Frodi e deepfake su scala industriale
La conseguenza più visibile riguarda le frodi e i deepfake, che si moltiplicano proprio perché generarli è diventato banale. Un contenuto falso credibile, una voce clonata, un messaggio costruito su misura per una singola persona: tutto materiale che prima richiedeva sforzo e ora si produce in serie. Per un’azienda questo significa che il perimetro da proteggere non è più soltanto tecnico, ma anche relazionale e comunicativo, perché l’anello debole diventa la fiducia tra le persone che lavorano insieme. Il vero salto di qualità sta nella personalizzazione. Attacchi di massa e attacchi mirati non sono più due categorie separate, perché l’intelligenza artificiale permette di avere entrambe le cose insieme, cioè migliaia di tentativi ognuno confezionato come se fosse unico. Le difese costruite sul riconoscimento di schemi ripetuti perdono efficacia proprio quando gli schemi smettono di ripetersi.
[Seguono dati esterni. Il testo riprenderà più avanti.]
(** The walk of a core never finds a waiter for time 0. *)
Lemma core_walk c l ct :
  core_ok c l → 0 <= ct →
  ∃ cc t st, walk_waiters_list ct CCMAX (node_list (core_waiters c)) ∅ (waiter_memory (core_waiters c)) =
      Some (cc, t, ∅, st) ∧
    NoDup cc ∧ (length cc ≤ CCMAX)%nat ∧ writes_ok st (core_waiters c) ∧
    ∀ co, co ∈ cc → ∃ a w, a ∈ l ∧ cclist_peek (core_waiters c) (Some a) = Some w ∧ resumes ct w = Some co.
Proof.
  intros Hc Hct. rewrite (core_nodes c l Hc).
  destruct (walk_waiters_list_walked ct CCMAX l (waiter_memory (core_waiters c)))
    as (seen & rest & cc & m & st & Heq & Hl & W); [done| |apply CCMAX_pos| |].
  - apply (repr_dll _ _ (ok_waiters _ _ Hc)).
  - intros a Ha. destruct (ok_items _ _ Hc a Ha) as (w & Hw & Ht). exists w.
    rewrite lookup_waiter_memory. split; [done|]. intros ? ? ?. destruct Ht; lia.
  - destruct W as [_ Hnd Hmax _ Hcc Hst]. eexists cc, _, st. split_and!; [done..| |].
    + intros a w'. rewrite Hst. destruct (waiter_memory (core_waiters c) !! a) as [w|] eqn:Hw.
      * case_decide; cbn; intros [= <-]; exists w; (split; [done|]); [|done].
        unfold visited. destruct (co w); [|done]. by destruct (yields w), (due ct w).
      * by case_decide.
    + intros co Hco. apply Hcc in Hco as [Hno|(a & w & Ha & Hw & Hres)]; [by apply not_elem_of_nil in Hno|].
      exists a, w. rewrite <-lookup_waiter_memory. split; [|done]. subst l. apply elem_of_app. by left.
Qed.

(** ** A core at work *)

(** A core, the coroutines the handler queued so far, and those the loop started. *)
Record sched := mk_sched {
  s_core : co_scheduler_context;
  s_accepted : list nat;
  s_started : list nat;
}.

(** The coroutine a request puts on the queue, given the status it is answered. *)
Definition queued_by (rq : schedule_request) (sp : supply) (status : Z) : list nat :=
  match req rq with
  | creq_start_cothread _ => if status =? 0 then option_list (new_co sp) else []
  | creq_schedule_io _ _ _ => []
  end.

Definition starts (t : turn) : list nat := match t with Starts co => [co] | _ => [] end.

(** What happens to a core: its handler serves a request, its loop takes a turn,
    its coroutines begin and end to wait, the listener, signals and the queues of
    descriptors write to its waiters. *)
Inductive sstep : sched → sched → Prop :=
| step_request c ac st sp rq status c' :
    schedule_request_handler sp rq c = (status, c') →
    sstep (mk_sched c ac st) (mk_sched c' (ac ++ queued_by rq sp status) st)
| step_turn c ac st ct t c' :
    0 <= ct → pclthread_turn ct c = Some (t, c') →
    sstep (mk_sched c ac st) (mk_sched c' ac (st ++ starts t))
| step_wait c ac st w node c' :
    tmo_ok w → add_waiter c w = (node, c') → sstep (mk_sched c ac st) (mk_sched c' ac st)
| step_stop_waiting c ac st a :
    a ∈ node_list (core_waiters c) →
    sstep (mk_sched c ac st) (mk_sched (remove_waiter c (Some a)) ac st)
| step_write c ac st mem :
    writes_ok mem (core_waiters c) →
    sstep (mk_sched c ac st) (mk_sched (with_waiters (write_waiters mem (core_waiters c)) c) ac st).

(** The invariant: the core is well-formed, and what was accepted and not yet
    started is in the queue, in order. *)
Definition sched_ok (s : sched) : Prop :=
  (∃ l, core_ok (s_core s) l) ∧ s_accepted s = s_started s ++ contents (queue (s_core s)).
Quando l’incidente corre più veloce della risposta
C’è poi il tema della velocità di propagazione. Un incidente informatico che si diffonde in modo automatico lascia finestre di reazione strettissime, e in quelle finestre si decide quasi tutto: contenimento, danno economico, impatto reputazionale. Le procedure pensate per tempi umani, con passaggi di approvazione, riunioni e catene di responsabilità, rischiano di arrivare quando la partita è già chiusa. Non è un problema di strumenti mancanti, è un problema di ritmo.
Sul fronte opposto, la spesa difensiva cresce senza che questo garantisca un vantaggio proporzionale. È una delle caratteristiche più scomode dell’asimmetria: investire di più riduce il rischio, certo, ma non riequilibra il rapporto di forze, perché l’aggressore non ha bisogno di vincere sempre, gli basta riuscire una volta. La difesa, al contrario, deve funzionare in continuazione. Da questa distanza nasce la sensazione, molto diffusa nei consigli di amministrazione, di spendere tanto senza mai sentirsi al sicuro.
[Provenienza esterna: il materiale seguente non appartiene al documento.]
Lemma send_loop_ensures out0 a w :
  sent_upto out0 0 w →
  ensures (loop (send_turn cc buf flags a) 0) w (λ r w',
    regs w' = regs w ∧ ∃ n, sent_upto out0 n w' ∧ (r = n ∨ r < 0)).
Proof.
  intros Hw. apply (ensures_loop _ (λ s w', regs w' = regs w ∧ sent_upto out0 s w')); [|done].
  intros s w1 [Hr1 Hs1]. eapply ensures_weaken; [eapply returns_partial, send_turn_steps|].
  intros x w2 Hstep. pose proof (send_step_regs _ _ _ _ _ Hstep) as Hr2.
  pose proof (send_step_outgoing _ _ _ _ _ _ Hs1 Hstep) as Ho.
  destruct x; (split; [congruence|done]).
Qed.

End Outgoing.

(** With a timeout the loop returns. *)
Section Bounded.
Context (outgoing : K → bytes) {HL : SendLaws K outgoing} {HT : Timely K}.
Hypothesis Htmo : 0 <= sendtmo cc <= 2147483.

Definition send_inv (a : nat) (s : Z) w : Prop :=
  0 <= s <= zlen buf ∧ waits_alone a (Z.lor EPOLLOUT UNMASKED_EVENTS) w.
Definition send_left (s : Z) w : nat := Z.to_nat (zlen buf - s) + pending (w_kern w).

Lemma restart_alone a m w : waits_alone a m w → waits_alone a m (restart a w).
Proof.
  intros (wt & Hw & Ht & Hm & Hn). unfold restart.
  rewrite (proj2 (Z.leb_le 0 _)) by lia. rewrite swrap_id by (unfold is_sint; cbn; lia).
  eexists. cbn. rewrite Hw, alter_singleton_eq. split; [done|]. cbn. split; [lia|done].
Qed.

Lemma send_step_decreases a s w x w' :
  send_inv a s w → send_step a s w x w' →
  match x with inl s' => send_inv a s' w' ∧ (send_left s' w' < send_left s w)%nat | inr _ => True end.
Proof.
  intros [Hs Hw] Hstep. unfold send_left.
  destruct Hstep as [Hge|r e k Hlt Hk Hr|r e k w1 Hlt Hk Hr -> He w2|r e k Hlt Hk Hr He]; try done.
  all: pose proof (send_now (w_so w) (rest s) (Z.lor flags (Z.lor MSG_NOSIGNAL MSG_DONTWAIT)) (w_kern w)) as Hp.
  all: fold (send_now_at s w) in Hp; rewrite Hk in Hp; cbn in Hp.
  - destruct (send_now_takes outgoing s w r e k) as (_ & Hle & _); [lia|done|].
    split.
    + split; [lia|]. apply restart_alone, waits_alone_kern; [done|apply Hp].
    + rewrite w_kern_restart. cbn. lia.
  - destruct (has EPOLLOUT _) eqn:Hev; [|done].
    assert (waits_alone a (Z.lor EPOLLOUT UNMASKED_EVENTS) (syscall r r e k w).2) as Hw1
      by (eapply waits_alone_syscall; [done|lia]).
    apply resumed_alone in Hw1 as (Hw2 & _ & Hle & Hcase). subst w2.
    rewrite w_kern_syscall in *. split; [done|].
    destruct Hcase as [?|[_ Hno]]; [lia|]. rewrite has_or in Hno.
    apply orb_false_iff in Hno as [Hno _]. congruence.
Qed.

Lemma send_loop_returns a w :
  send_inv a 0 w →
  returns (15 * S (length buf + pending (w_kern w))) (loop (send_turn cc buf flags a) 0) w
    (λ _ w', regs w' = regs w).
Proof.
  intros Hw. eapply (returns_loop _ 14 send_left (λ s w', regs w' = regs w ∧ send_inv a s w'));
    [|done|unfold send_left; lia].
  intros s w1 [Hr1 Hw1]. eapply returns_weaken; [apply send_turn_steps|done|].
  intros x w2 Hstep. pose proof (send_step_regs _ _ _ _ _ Hstep).
  eapply send_step_decreases in Hstep; [|done]. destruct x; [|congruence].
  split_and!; [congruence|apply Hstep..].
Qed.

End Bounded.

End Sending.

(** ** Receiving *)

Section Receiving.
Context {K : Type} `{Kernel K}.
Implicit Types (w : world K).
Variables (me : nat) (cc : co_socket) (n : nat) (flags : Z).

Abbreviation ensures := (ensures handle).
Abbreviation returns := (returns handle).

Definition recv_now_at w : Z * errno * bytes * K :=
  k_recv (w_so w) n (Z.lor flags (Z.lor MSG_DONTWAIT MSG_NOSIGNAL)) (w_kern w).
(** The cases of one turn: the socket was closed, the kernel answered, it is too
    late, the coroutine slept. *)
Inductive recv_step (a : nat) (last : Z * bytes) w : Z * bytes + Z * bytes → world K → Prop :=
| recv_closed : w_so w = -1 → recv_step a last w (inr last) w
| recv_answer r e d k w1 :
    w_so w ≠ -1 → recv_now_at w = (r, e, d, k) → w1 = (syscall (r, d) r e k w).2 →
    0 <= r ∨ w_errno w1 ≠ EAGAIN → recv_step a last w (inr (r, d)) w1
| recv_late r e d k w1 :
    w_so w ≠ -1 → recv_now_at w = (r, e, d, k) → w1 = (syscall (r, d) r e k w).2 →
    r < 0 → tmo_of a w ≠ -1 → tmo_of a w <= k_now k →
    recv_step a last w (inr (r, d)) (with_errno ETIME w1)
| recv_sleeps r e d k w1 :
    w_so w ≠ -1 → recv_now_at w = (r, e, d, k) → w1 = (syscall (r, d) r e k w).2 →
    r < 0 → tmo_of a w = -1 ∨ k_now k < tmo_of a w →
    recv_step a last w (inl (r, d)) (resumed w1).

Lemma w_wait_syscall {R} (x : R) r e (k : K) w : w_wait (syscall x r e k w).2 = w_wait w.
Proof. unfold syscall. cbn. by destruct (r <? 0). Qed.

Lemma recv_turn_steps a last w : returns 16 (recv_turn n flags a last) w (recv_step a last w).
Proof.
  unfold recv_turn. apply returns_call. cbn [handle fst snd].
  destruct (Z.eqb_spec (w_so w) (-1)) as [Hso|Hso]; [by apply returns_ret, recv_closed|].
  apply returns_call. cbn [handle]. fold (recv_now_at w).
  destruct (recv_now_at w) as [[[r e] d] k] eqn:Hk. change (syscall (r, d) r e k w).1 with (r, d).
  cbn iota beta. destruct (Z.ltb_spec r 0) as [Hr|Hr].
  2: { apply returns_ret. eapply recv_answer; eauto. }
  apply returns_call. cbn [handle fst snd]. case_decide as He.
  2: { apply returns_ret. eapply recv_answer; eauto. }
  apply returns_call. cbn [handle fst snd]. apply returns_call. cbn [handle fst snd].
  rewrite w_kern_syscall, w_wait_syscall. fold (tmo_of a w).
  destruct (Z.eqb_spec (tmo_of a w) (-1)) as [Ht|Ht]; cbn [negb andb].
  - repeat step. eapply recv_sleeps; eauto.
  - destruct (Z.leb_spec (tmo_of a w) (k_now k)); repeat step;
      [eapply recv_late|eapply recv_sleeps]; eauto.
Qed.

Lemma recv_step_regs a last w x w' : recv_step a last w x w' → regs w' = regs w.
Proof.
  destruct 1 as [|r e d k w1 ?? ->|r e d k w1 ?? ->|r e d k w1 ?? ->]; [done| | |].
  - apply regs_syscall.
  - apply (regs_syscall (r, d) r e k).
  - rewrite regs_resumed. apply regs_syscall.
Qed.

Section Received.
Context (received : K → bytes) {HL : RecvLaws K received}.

Lemma recv_now_stores w r e d k :
  recv_now_at w = (r, e, d, k) →
  zlen d = Z.max 0 r ∧ (length d ≤ n)%nat ∧ received k = received (w_kern w) ++ d.
Proof.
  intros Hk. unfold recv_now_at in Hk.
  pose proof (recv_stores (w_so w) n (Z.lor flags (Z.lor MSG_DONTWAIT MSG_NOSIGNAL)) (w_kern w)) as Hl.
  by rewrite Hk in Hl.
Qed.

(** Between two turns nothing has been received. *)
Definition nothing_yet (rcv0 : bytes) (last : Z * bytes) w : Prop :=
  received (w_kern w) = rcv0 ∧ last.2 = [] ∧ (last.1 < 0 ∨ w_so w ≠ -1).

(** What the loop leaves: the value it returns, the bytes, the [errno]. *)
Definition recv_result (rcv0 : bytes) (x : Z * bytes) w : Prop :=
  zlen x.2 = Z.max 0 x.1 ∧ (length x.2 ≤ n)%nat ∧ received (w_kern w) = rcv0 ++ x.2 ∧
  (w_so w = -1 → x.1 < 0) ∧ (x.1 < 0 → w_so w = -1 ∨ w_errno w ≠ EAGAIN).

Lemma recv_step_received rcv0 a last w x w' :
  nothing_yet rcv0 last w → recv_step a last w x w' →
  match x with inl last' => nothing_yet rcv0 last' w' | inr y => recv_result rcv0 y w' end.
Proof.
  intros (Hrcv & Hd & Hl) Hstep. unfold nothing_yet, recv_result.
  destruct Hstep as [Hso|r e d k w1 Hso Hk -> He|r e d k w1 Hso Hk -> Hr Ht Hn|r e d k w1 Hso Hk -> Hr Ht].
  - destruct last as [r d]. cbn in *. subst d. destruct Hl; [|done].
    rewrite app_nil_r. cbn. split_and!; auto with lia.
  - apply recv_now_stores in Hk as (Hz & Hle & Hrc). rewrite w_kern_syscall. cbn.
    rewrite Hrc, Hrcv. split_and!; [done|done|done| |].
    + unfold syscall. cbn. by destruct (r <? 0).
    + intros ?. right. by destruct He; [lia|].
  - apply recv_now_stores in Hk as (Hz & Hle & Hrc). unfold with_errno. cbn [w_kern w_so w_errno].
    rewrite w_kern_syscall. cbn. rewrite Hrc, Hrcv. split_and!; auto.
  - apply recv_now_stores in Hk as (Hz & Hle & Hrc). rewrite w_kern_resumed, main_keeps_received.
    rewrite w_kern_syscall. cbn. assert (d = []) as -> by (apply length_zero_iff_nil; lia).
    rewrite Hrc, Hrcv, app_nil_r. auto.
Qed.

Lemma recv_loop_ensures rcv0 a w :
  nothing_yet rcv0 (0, []) w →
  ensures (loop (recv_turn n flags a) (0, [])) w (λ x w', regs w' = regs w ∧ recv_result rcv0 x w').
Proof.
  intros Hw. apply (ensures_loop _ (λ last w', regs w' = regs w ∧ nothing_yet rcv0 last w')); [|done].
  intros last w1 [Hr1 Hn1]. eapply ensures_weaken; [eapply returns_partial, recv_turn_steps|].
  intros x w2 Hstep. pose proof (recv_step_regs _ _ _ _ _ Hstep) as Hr2.
  pose proof (recv_step_received _ _ _ _ _ _ Hn1 Hstep) as Ho.
  destruct x; (split; [congruence|done]).
Qed.

End Received.

(** With a timeout the loop returns. *)
Section Bounded.
Context {HT : Timely K}.

Definition recv_left (a : nat) (_ : Z * bytes) w : nat :=
  2 * pending (w_kern w) + (if tmo_of a w <=? k_now (w_kern w) then 0 else 1).

Lemma recv_step_decreases a last w x w' :
  waits_alone a (Z.lor EPOLLIN UNMASKED_EVENTS) w → recv_step a last w x w' →
  match x with
  | inl last' => waits_alone a (Z.lor EPOLLIN UNMASKED_EVENTS) w' ∧
                 (recv_left a last' w' < recv_left a last w)%nat
  | inr _ => True
  end.
Proof.
  intros Hw Hstep.
  destruct Hstep as [Hso|r e d k w1 Hso Hk -> He|r e d k w1 Hso Hk -> Hr Ht Hn|r e d k w1 Hso Hk -> Hr Ht];
    try done.
  pose proof (recv_now (w_so w) n (Z.lor flags (Z.lor MSG_DONTWAIT MSG_NOSIGNAL)) (w_kern w)) as Hp.
  fold (recv_now_at w) in Hp. rewrite Hk in Hp. cbn in Hp. destruct Hp as [Hnow Hp].
  assert (0 < tmo_of a w) as Htmo.
  { destruct Hw as (wt & Hw & ? & _). unfold tmo_of. rewrite Hw, lookup_singleton_eq. done. }
  apply (waits_alone_syscall (r, d) r e _ _ k) in Hw; [|done].
  apply resumed_alone in Hw as (Hw' & Htmo' & Hle & Hcase). split; [done|].
  assert (tmo_of a (syscall (r, d) r e k w).2 = tmo_of a w) as Heq
    by (unfold tmo_of; by rewrite w_wait_syscall).
  unfold recv_left. rewrite w_kern_syscall, Heq in *. rewrite Htmo'.
  destruct (Z.leb_spec (tmo_of a w) (k_now (w_kern w))); [lia|].
  destruct (Z.leb_spec (tmo_of a w) (k_now (w_kern (resumed (syscall (r, d) r e k w).2)))); lia.
Qed.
Cambia anche il modo di ragionare sul rischio. L’esposizione sistemica non si esaurisce mai, non si consuma con il tempo e non si azzera con un progetto concluso, perché ogni nuovo servizio digitale, ogni integrazione, ogni fornitore aggiunge superficie utile a chi attacca. La sicurezza smette quindi di essere un traguardo da raggiungere e diventa una condizione da mantenere, con tutto quello che comporta in termini di organizzazione, formazione e continuità degli investimenti.
Per le imprese la partita si gioca su un terreno che non è mai stato pensato per essere equo. La guerra asimmetrica della cybersecurity premia chi accetta questa condizione e costruisce risposte rapide, verificabili e ripetibili, invece di rincorrere l’idea di una protezione totale che nessun budget può comprare.